What to produce: Output the entries verbatim, including every line.

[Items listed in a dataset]
%%
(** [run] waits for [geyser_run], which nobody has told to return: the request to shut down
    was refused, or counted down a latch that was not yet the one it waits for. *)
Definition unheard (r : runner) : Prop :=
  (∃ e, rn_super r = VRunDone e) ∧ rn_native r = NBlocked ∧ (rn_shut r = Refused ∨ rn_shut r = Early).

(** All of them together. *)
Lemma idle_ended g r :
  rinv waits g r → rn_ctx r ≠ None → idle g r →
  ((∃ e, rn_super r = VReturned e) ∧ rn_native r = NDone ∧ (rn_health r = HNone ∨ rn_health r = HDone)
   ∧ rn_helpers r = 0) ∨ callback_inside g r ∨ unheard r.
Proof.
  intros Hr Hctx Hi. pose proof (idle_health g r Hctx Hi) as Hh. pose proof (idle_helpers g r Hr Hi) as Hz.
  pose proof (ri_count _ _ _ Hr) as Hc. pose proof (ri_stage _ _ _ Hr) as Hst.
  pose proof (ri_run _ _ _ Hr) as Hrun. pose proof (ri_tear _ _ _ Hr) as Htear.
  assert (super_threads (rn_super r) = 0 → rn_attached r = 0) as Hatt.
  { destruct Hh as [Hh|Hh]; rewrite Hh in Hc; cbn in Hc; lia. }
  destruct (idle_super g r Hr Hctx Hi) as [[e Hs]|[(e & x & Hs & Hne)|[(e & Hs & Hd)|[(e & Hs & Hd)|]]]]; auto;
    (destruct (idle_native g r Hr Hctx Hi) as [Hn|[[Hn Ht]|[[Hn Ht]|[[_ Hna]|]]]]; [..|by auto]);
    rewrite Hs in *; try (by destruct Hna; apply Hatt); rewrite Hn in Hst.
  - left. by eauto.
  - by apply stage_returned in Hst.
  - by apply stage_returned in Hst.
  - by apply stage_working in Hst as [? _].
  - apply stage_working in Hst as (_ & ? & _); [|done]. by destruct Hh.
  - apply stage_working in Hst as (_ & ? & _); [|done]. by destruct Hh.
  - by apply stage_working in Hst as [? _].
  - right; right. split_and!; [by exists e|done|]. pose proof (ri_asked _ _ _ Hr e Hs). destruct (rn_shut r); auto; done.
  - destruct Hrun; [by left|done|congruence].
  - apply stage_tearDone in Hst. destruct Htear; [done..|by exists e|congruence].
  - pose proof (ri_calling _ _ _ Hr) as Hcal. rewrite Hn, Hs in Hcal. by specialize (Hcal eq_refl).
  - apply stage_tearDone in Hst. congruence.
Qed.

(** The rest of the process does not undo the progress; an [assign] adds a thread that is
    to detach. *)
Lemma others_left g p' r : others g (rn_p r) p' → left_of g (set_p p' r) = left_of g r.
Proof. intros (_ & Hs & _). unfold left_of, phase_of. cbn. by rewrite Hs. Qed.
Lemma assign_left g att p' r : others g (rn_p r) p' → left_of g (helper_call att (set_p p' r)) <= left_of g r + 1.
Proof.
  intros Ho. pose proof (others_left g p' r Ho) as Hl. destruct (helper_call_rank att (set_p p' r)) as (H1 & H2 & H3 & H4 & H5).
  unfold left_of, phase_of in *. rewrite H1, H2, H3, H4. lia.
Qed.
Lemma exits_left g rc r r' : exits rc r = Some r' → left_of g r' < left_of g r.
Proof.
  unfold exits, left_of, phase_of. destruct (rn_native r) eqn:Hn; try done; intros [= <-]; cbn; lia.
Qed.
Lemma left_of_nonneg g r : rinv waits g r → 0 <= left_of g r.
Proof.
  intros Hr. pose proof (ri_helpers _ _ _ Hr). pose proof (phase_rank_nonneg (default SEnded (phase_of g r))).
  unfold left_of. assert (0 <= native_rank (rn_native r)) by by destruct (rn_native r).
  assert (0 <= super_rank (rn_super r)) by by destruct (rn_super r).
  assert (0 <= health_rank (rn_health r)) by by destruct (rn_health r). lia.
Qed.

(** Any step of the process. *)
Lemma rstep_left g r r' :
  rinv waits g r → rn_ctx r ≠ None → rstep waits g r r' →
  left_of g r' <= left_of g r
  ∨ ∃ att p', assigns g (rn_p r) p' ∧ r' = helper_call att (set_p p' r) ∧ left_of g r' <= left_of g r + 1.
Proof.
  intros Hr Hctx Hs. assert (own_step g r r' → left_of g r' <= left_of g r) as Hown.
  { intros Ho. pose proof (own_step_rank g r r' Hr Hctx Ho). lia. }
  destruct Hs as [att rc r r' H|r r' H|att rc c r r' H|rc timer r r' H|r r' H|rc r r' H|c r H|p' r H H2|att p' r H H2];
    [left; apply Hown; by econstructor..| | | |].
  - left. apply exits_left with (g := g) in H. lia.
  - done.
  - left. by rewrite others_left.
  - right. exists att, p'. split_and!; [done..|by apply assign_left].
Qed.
%%
Result:
(** [run] waits for [geyser_run], which nobody has told to return: the request to shut down
    was refused, or counted down a latch that was not yet the one it waits for. *)
Definition unheard (r : runner) : Prop :=
  (∃ e, rn_super r = VRunDone e) ∧ rn_native r = NBlocked ∧ (rn_shut r = Refused ∨ rn_shut r = Early).

(** All of them together. *)
Lemma idle_ended g r :
  rinv waits g r → rn_ctx r ≠ None → idle g r →
  ((∃ e, rn_super r = VReturned e) ∧ rn_native r = NDone ∧ (rn_health r = HNone ∨ rn_health r = HDone)
   ∧ rn_helpers r = 0) ∨ callback_inside g r ∨ unheard r.
Proof.
  intros Hr Hctx Hi. pose proof (idle_health g r Hctx Hi) as Hh. pose proof (idle_helpers g r Hr Hi) as Hz.
  pose proof (ri_count _ _ _ Hr) as Hc. pose proof (ri_stage _ _ _ Hr) as Hst.
  pose proof (ri_run _ _ _ Hr) as Hrun. pose proof (ri_tear _ _ _ Hr) as Htear.
  assert (super_threads (rn_super r) = 0 → rn_attached r = 0) as Hatt.
  { destruct Hh as [Hh|Hh]; rewrite Hh in Hc; cbn in Hc; lia. }
  destruct (idle_super g r Hr Hctx Hi) as [[e Hs]|[(e & x & Hs & Hne)|[(e & Hs & Hd)|[(e & Hs & Hd)|]]]]; auto;
    (destruct (idle_native g r Hr Hctx Hi) as [Hn|[[Hn Ht]|[[Hn Ht]|[[_ Hna]|]]]]; [..|by auto]);
    rewrite Hs in *; try (by destruct Hna; apply Hatt); rewrite Hn in Hst.
  - left. by eauto.
  - by apply stage_returned in Hst.
  - by apply stage_returned in Hst.
  - by apply stage_working in Hst as [? _].
  - apply stage_working in Hst as (_ & ? & _); [|done]. by destruct Hh.
  - apply stage_working in Hst as (_ & ? & _); [|done]. by destruct Hh.
  - by apply stage_working in Hst as [? _].
  - right; right. split_and!; [by exists e|done|]. pose proof (ri_asked _ _ _ Hr e Hs). destruct (rn_shut r); auto; done.
  - destruct Hrun; [by left|done|congruence].
  - apply stage_tearDone in Hst. destruct Htear; [done..|by exists e|congruence].
  - pose proof (ri_calling _ _ _ Hr) as Hcal. rewrite Hn, Hs in Hcal. by specialize (Hcal eq_refl).
  - apply stage_tearDone in Hst. congruence.
Qed.

(** The rest of the process does not undo the progress; an [assign] adds a thread that is
    to detach. *)
Lemma others_left g p' r : others g (rn_p r) p' → left_of g (set_p p' r) = left_of g r.
Proof. intros (_ & Hs & _). unfold left_of, phase_of. cbn. by rewrite Hs. Qed.
Lemma assign_left g att p' r : others g (rn_p r) p' → left_of g (helper_call att (set_p p' r)) <= left_of g r + 1.
Proof.
  intros Ho. pose proof (others_left g p' r Ho) as Hl. destruct (helper_call_rank att (set_p p' r)) as (H1 & H2 & H3 & H4 & H5).
  unfold left_of, phase_of in *. rewrite H1, H2, H3, H4. lia.
Qed.
Lemma exits_left g rc r r' : exits rc r = Some r' → left_of g r' < left_of g r.
Proof.
  unfold exits, left_of, phase_of. destruct (rn_native r) eqn:Hn; try done; intros [= <-]; cbn; lia.
Qed.
Lemma left_of_nonneg g r : rinv waits g r → 0 <= left_of g r.
Proof.
  intros Hr. pose proof (ri_helpers _ _ _ Hr). pose proof (phase_rank_nonneg (default SEnded (phase_of g r))).
  unfold left_of. assert (0 <= native_rank (rn_native r)) by by destruct (rn_native r).
  assert (0 <= super_rank (rn_super r)) by by destruct (rn_super r).
  assert (0 <= health_rank (rn_health r)) by by destruct (rn_health r). lia.
Qed.

(** Any step of the process. *)
Lemma rstep_left g r r' :
  rinv waits g r → rn_ctx r ≠ None → rstep waits g r r' →
  left_of g r' <= left_of g r
  ∨ ∃ att p', assigns g (rn_p r) p' ∧ r' = helper_call att (set_p p' r) ∧ left_of g r' <= left_of g r + 1.
Proof.
  intros Hr Hctx Hs. assert (own_step g r r' → left_of g r' <= left_of g r) as Hown.
  { intros Ho. pose proof (own_step_rank g r r' Hr Hctx Ho). lia. }
  destruct Hs as [att rc r r' H|r r' H|att rc c r r' H|rc timer r r' H|r r' H|rc r r' H|c r H|p' r H H2|att p' r H H2];
    [left; apply Hown; by econstructor..| | | |].
  - left. apply exits_left with (g := g) in H. lia.
  - done.
  - left. by rewrite others_left.
  - right. exists att, p'. split_and!; [done..|by apply assign_left].
Qed.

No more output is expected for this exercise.